I know you'll worry about her, but she will be fine. It's best to prepare her for the fact that you won't be staying there too, and be clear about when you will be coming back, even if you think she won't understand.
Is there any chance Dad could come to you?

smallpinkdinosaur · 03/03/2024 10:32

@DelphiniumBlue My Dad can't come to us unfortunately as my stepmum needs the car for work. I'm sure she will be ok. I've repeated to her a few times that she's staying with nana and grandad and mummy isn't going to be there, she was saying "bye bye mummy, I stay at grandads". So I think she gets it.

OP posts:
smallpinkdinosaur · 03/03/2024 17:38

She went off with her grandad very happily and I've been sent lots of pictures and videos of her having the time of her life.

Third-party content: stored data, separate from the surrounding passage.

(** * Token ledger of [src/components/TokenManagement.tsx]

    A shallow embedding of the token-management component: the account
    read ([userTokens] query), the transaction listing ([transactions]
    query), the mutation function that forwards a proposal to the
    [update-user-tokens] edge function, and the two handlers that build
    proposals ([handleStake], [handleClaimRewards]).

    The Supabase store is explicit state ([Backend]); every operation of
    the component takes the store and returns the new one. *)

From Stdlib Require Import Floats ZArith Lia.
From stdpp Require Import gmap strings pretty list sorting.

Local Open Scope string_scope.

(** ** Data model *)

(** A TypeScript [number] is an IEEE-754 binary64 value. *)
Definition number : Set := float.

(** [!x] on a number: true for [NaN], [+0] and [-0]. *)
Definition falsy (x : number) : bool := PrimFloat.is_nan x || PrimFloat.is_zero x.

(** [transaction_type: 'earn' | 'spend' | 'stake' | 'unstake'] *)
Inductive TransactionType : Set := earn | spend | stake | unstake.

Definition TransactionType_eqb (a b : TransactionType) : bool :=
  match a, b with
  | earn, earn | spend, spend | stake, stake | unstake, unstake => true
  | _, _ => false
  end.

(** [interface TokenTransaction].  [created_at] is a [timestamptz] column:
    the client receives its ISO rendering, the store orders by the
    instant, kept here as microseconds since the epoch. *)
Record TokenTransaction : Set := {
  tx_id : string;
  transaction_type : TransactionType;
  amount : number;
  source : string;
  description : option string;
  created_at : Z
}.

I only wish I was coping as well with the separation as DD is - starting to struggle now and it's only day 1! 🙁

OP posts:
supertatovsevilpea · 08/10/2024 07:46

I don’t think there’s anything unhealthy about DS; on the contrary he’s completely chilled to be left at preschool and nursery and is not bothered in the slightest. But a full day and night may involve him getting up much earlier than PIL typically do, sleeping in a house which isn’t totally familiar to him, not doing his usual activities, not seeing me all day and all night …

He is only three, there’s plenty of time for him to get used to sleeping away.

supertatovsevilpea · 08/10/2024 07:47

FGS how did I even do this 🤦🏼‍♀️ I’m so sorry OP! I thought I was posting on my own thread!